Guyton’s planned wastewater treatment plant near the Ogeechee River is on hold after a proposed revision to flood maps show a larger section of the plant site may be in a 100-year flood zone.
The revision is the result of an appeal of the flood elevations included in the maps that was filed by an attorney representing Craig Barrow III of Savannah.
Barrow owns 2,400 acres along the Ogeechee River and across Riverside Drive from the proposed plant site.
Barrow has been a vocal opponent of the city’s plans and also filed a petition in November of 2013 to have the permit withdrawn.
Corrected data used to revise the maps show flood elevations rise about two feet and cover more of the Guyton site, according to James Campbell, an engineer representing Barrow. The data involved a tree survey of the area that showed the 2012 maps used an inaccurate factor for determining the velocity and depth of the water.
Barrow said the revision to the maps show what he and others who own property along the river have been saying for years.

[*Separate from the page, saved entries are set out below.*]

(** A list with a larger sum is larger somewhere; so is one with the same sum that is
    smaller somewhere. *)
Lemma zsum_larger l : ∀ l',
  length l = length l' → zsum l' < zsum l → ∃ j y y', l !! j = Some y ∧ l' !! j = Some y' ∧ y' < y.
Proof.
  induction l as [|y l IH]; intros [|y' l'] Hlen Hs; try done. unfold zsum in *. simpl in *.
  destruct (decide (y' < y)) as [Hy|Hy]; [by exists 0%nat, y, y'|].
  destruct (IH l') as (j & z & z' & ? & ? & ?); [lia|lia|]. by exists (S j), z, z'.
Qed.
Lemma zsum_exchange l l' i x x' :
  length l = length l' → zsum l = zsum l' → l !! i = Some x → l' !! i = Some x' → x < x' →
  ∃ j y y', l !! j = Some y ∧ l' !! j = Some y' ∧ y' < y.
Proof.
  intros Hlen Hs Hi Hi' Hx. destruct (zsum_larger (<[i := x']> l) l') as (j & y & y' & Hj & Hj' & Hy).
  - by rewrite length_insert.
  - assert (∀ k i x, k !! i = Some x → zsum (<[i := x']> k) = zsum k + (x' - x)) as Hins; [|rewrite (Hins _ _ _ Hi); lia].
    unfold zsum. clear. induction k as [|y k IH]; intros [|i] x Hi; simplify_eq/=; [lia|]. rewrite (IH i x) by done. lia.
  - exists j, y, y'. destruct (decide (j = i)) as [->|Hne].
    + rewrite list_lookup_insert_eq in Hj by (by eapply lookup_lt_Some). simplify_eq. lia.
    + by rewrite list_lookup_insert_ne in Hj.
Qed.

(** ** Packing *)

Lemma min_by_in key js : ∀ best, min_by key best js ∈ best :: js.
Proof.
  induction js as [|j js IH]; intros best; simpl; [set_solver|].
  destruct (Qle_bool _ _); [specialize (IH best)|specialize (IH j)]; set_solver.
Qed.

(** [seen] are the groups that have been packed. *)
Record packed (n np : nat) (cap : Z) (seen : list nat) (s : Packing) : Prop := {
  pk_index : length (pack_index s) = n;
  pk_rank : length (rank_in_pack s) = n;
  pk_items : length (pack_items s) = np;
  pk_cap : Forall (λ x, 0 <= x <= cap) (pack_items s);
  pk_pairs : (λ g, (pack_index s !!! g, rank_in_pack s !!! g)) <$> seen ≡ₚ pairs_from 0 (pack_items s);
}.

Lemma packed_sum n np cap seen s : packed n np cap seen s → zsum (pack_items s) = Z.of_nat (length seen).
Proof.
  intros [_ _ _ Hc Hp]. rewrite <-(length_pairs _ 0), <-Hp, length_fmap; [done|].
  eapply Forall_impl; [exact Hc|]. simpl. lia.
Qed.

Lemma pack_group_spec n np cap w seen g s :
  packed n np cap seen s → length w = n → (g < n)%nat → g ∉ seen → Z.of_nat (length seen) < cap * Z.of_nat np →
  ∃ s', pack_group cap w g s = Ok s' ∧ packed n np cap (g :: seen) s'.
Proof.
  intros Hpk Hw Hg Hnew Hroom. pose proof (packed_sum _ _ _ _ _ Hpk) as Hsum. destruct Hpk as [Hi Hr Hn Hc Hp].
  unfold pack_group. destruct (filter _ _) as [|j js] eqn:E.
  { exfalso. assert (Forall (λ x, cap <= x) (pack_items s)) as Hfull; [|apply zsum_full in Hfull; lia].
    apply Forall_lookup. intros i x Hx. pose proof (lookup_lt_Some _ _ _ Hx).
    assert (i ∉ filter (λ j, pack_items s !!! j < cap) (seq 0 (length (pack_items s)))) as Hno by (rewrite E; set_solver).
    rewrite list_elem_of_filter, elem_of_seq, (list_lookup_total_correct _ _ _ Hx) in Hno. lia. }
  set (pack := min_by _ _ _). assert (pack ∈ j :: js) as Hin by apply min_by_in.
  rewrite <-E, list_elem_of_filter, elem_of_seq in Hin. destruct Hin as [Hlt Hpack].
  destruct (lookup_lt_is_Some_2 w g) as [wg ->]; [lia|]. simpl.
  destruct (lookup_lt_is_Some_2 (pack_items s) pack) as [c Hk]; [lia|]. rewrite Hk. simpl.
  rewrite (list_lookup_total_correct _ _ _ Hk) in Hlt. unfold py_assert. rewrite bool_decide_true by done. simpl.
  pose proof (Forall_lookup_1 _ _ _ _ Hc Hk) as Hc0. simpl in Hc0.
  eexists. split; [done|]. split; simpl; try by rewrite length_insert.
  - apply Forall_insert; [done|lia].
  - rewrite (pairs_bump _ _ _ c) by (done || lia). rewrite !list_lookup_total_insert_eq by lia. constructor.
    rewrite <-Hp. apply Permutation_refl'. apply list_fmap_ext. intros k x Hx.
    assert (g ≠ x) by (intros ->; apply Hnew; by eapply list_elem_of_lookup_2).
    by rewrite !list_lookup_total_insert_ne.
Qed.

Lemma pack_groups_spec n np cap w groups : ∀ seen s,
  packed n np cap seen s → length w = n → Forall (λ g, (g < n)%nat) groups → NoDup (groups ++ seen) →
  Z.of_nat (length groups + length seen) <= cap * Z.of_nat np →
  ∃ s' seen', pack_groups cap w groups s = Ok s' ∧ seen' ≡ₚ groups ++ seen ∧ packed n np cap seen' s'.
Proof.
  induction groups as [|g groups IH]; intros seen s Hpk Hw Hg Hnd Hroom; simpl.
  - by exists s, seen.
  - simpl in Hnd, Hroom. inversion Hg as [|? ? Hg1 Hg2]; subst. apply NoDup_cons in Hnd as [Hn Hnd].
    destruct (pack_group_spec (length w) np cap w seen g s) as (s1 & -> & Hpk1); [done|done|done|set_solver|lia|].
    destruct (IH (g :: seen) s1) as (s2 & seen' & E & Hp & Hpk2); [done|done|done| |simpl; lia|].
    { rewrite <-Permutation_middle. by constructor. }
    exists s2, seen'. split_and!; [done| |done]. rewrite Hp. symmetry. apply Permutation_middle.
Qed.
(* ===== verification/DetokInv.v ===== *)
(** Lemmas on the detokenizer: decoding in groups is decoding one by one, and the requests of
    a batch do not disturb each other. *)
From S2P Require Import Prelude PyStr Detok.
From stdpp Require Import options.

(** ** Groups *)

Lemma elem_of_add_to_group key i groups k j :
  (∃ js, (k, js) ∈ add_to_group key i groups ∧ j ∈ js) ↔ (∃ js, (k, js) ∈ groups ∧ j ∈ js) ∨ (k = key ∧ j = i).
Proof.
  induction groups as [|[k' is'] groups IH]; simpl.
  - split; [intros (js & [= -> ->]%list_elem_of_singleton & ->%list_elem_of_singleton); by right|].
    intros [(js & ?%elem_of_nil & _)|[-> ->]]; [done|]. exists [i]. by split; apply list_elem_of_singleton.
  - case_decide as Hk.
    + subst k'. split.
      * intros (js & [[= -> ->]|Hin]%elem_of_cons & Hj); [|left; exists js; split; [by right|done]].
        apply elem_of_app in Hj as [Hj| ->%list_elem_of_singleton]; [left; exists is'; split; [by left|done]|by right].
      * intros [(js & [[= -> ->]|Hin]%elem_of_cons & Hj)|[-> ->]].
        -- exists (is' ++ [i]). split; [by left|]. apply elem_of_app. by left.
        -- exists js. split; [by right|done].
        -- exists (is' ++ [i]). split; [by left|]. apply elem_of_app. right. by apply list_elem_of_singleton.
    + split.
      * intros (js & [[= -> ->]|Hin]%elem_of_cons & Hj); [left; exists is'; split; [by left|done]|].
        destruct (proj1 IH (ex_intro _ js (conj Hin Hj))) as [(js' & ? & ?)|?]; [left; exists js'; split; [by right|done]|by right].
      * intros [(js & [[= -> ->]|Hin]%elem_of_cons & Hj)|Hnew].
        -- exists is'. split; [by left|done].
        -- destruct (proj2 IH (or_introl (ex_intro _ js (conj Hin Hj)))) as (js' & ? & ?). exists js'. split; [by right|done].
        -- destruct (proj2 IH (or_intror Hnew)) as (js' & ? & ?). exists js'. split; [by right|done].
Qed.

“That area floods,” Barrow said. “The plant shouldn’t be built there.”
Georgia Water Quality Control Act and standards state that spray fields should be avoided within the 100-year flood zone.
The permit for the land application spray site is now on hold, pending map changes, according to Kevin Chambers, communication director for the state EPD.
Guyton has thirty days to comment on the map changes.
Guyton City Manager Robert Black said the city is working on a response.
Barrow’s petition for a reversal of the permit is also now on hold, with all parties waiting for a final FEMA map.
A challenge to Barrow’s standing to bring the petition of the permit was, however, heard in a three-day hearing in late January and early February by Administrative Law Judge Kristin Miller.
In her ruling that Barrow can bring the petition to court, Miller also wrote that a surface water connection does exist from Guyton’s property to Barrow’s. She wrote that the city’s consultant, Sam Asady’s testimony was “defensive, and at times evasive, which further undermined his credibility.” Asady had testified that Riverside Drive served as a “continental divide” through which it was impossible for surface water to pass.
Miller wrote that Asady’s testimony was contradicted by other expert testimony, the physical characteristics of the site and Barrow’s own observations.
Guyton WWTP
The city paid $2 million in 2008 for two parcels along Riverside Drive totalling 646 acres.
Original plans called for the plant to cost about $13.5 million with discharge going in to the river.
The city later scaled back those plans to a $4.5 million plant that would operate as a land spray facility with no discharge into the Ogeechee River.
Guyton also turned down numerous offers from the county to treat the city’s sewage. The city has cited a higher cost as a reason to decline county offers.
The county’s plant can treat 1 million gallons per day and is currently only using a small portion of its capacity — between about 150,000 -200,000 gallons per day.
The city of Springfield currently treats Guyton’s waste.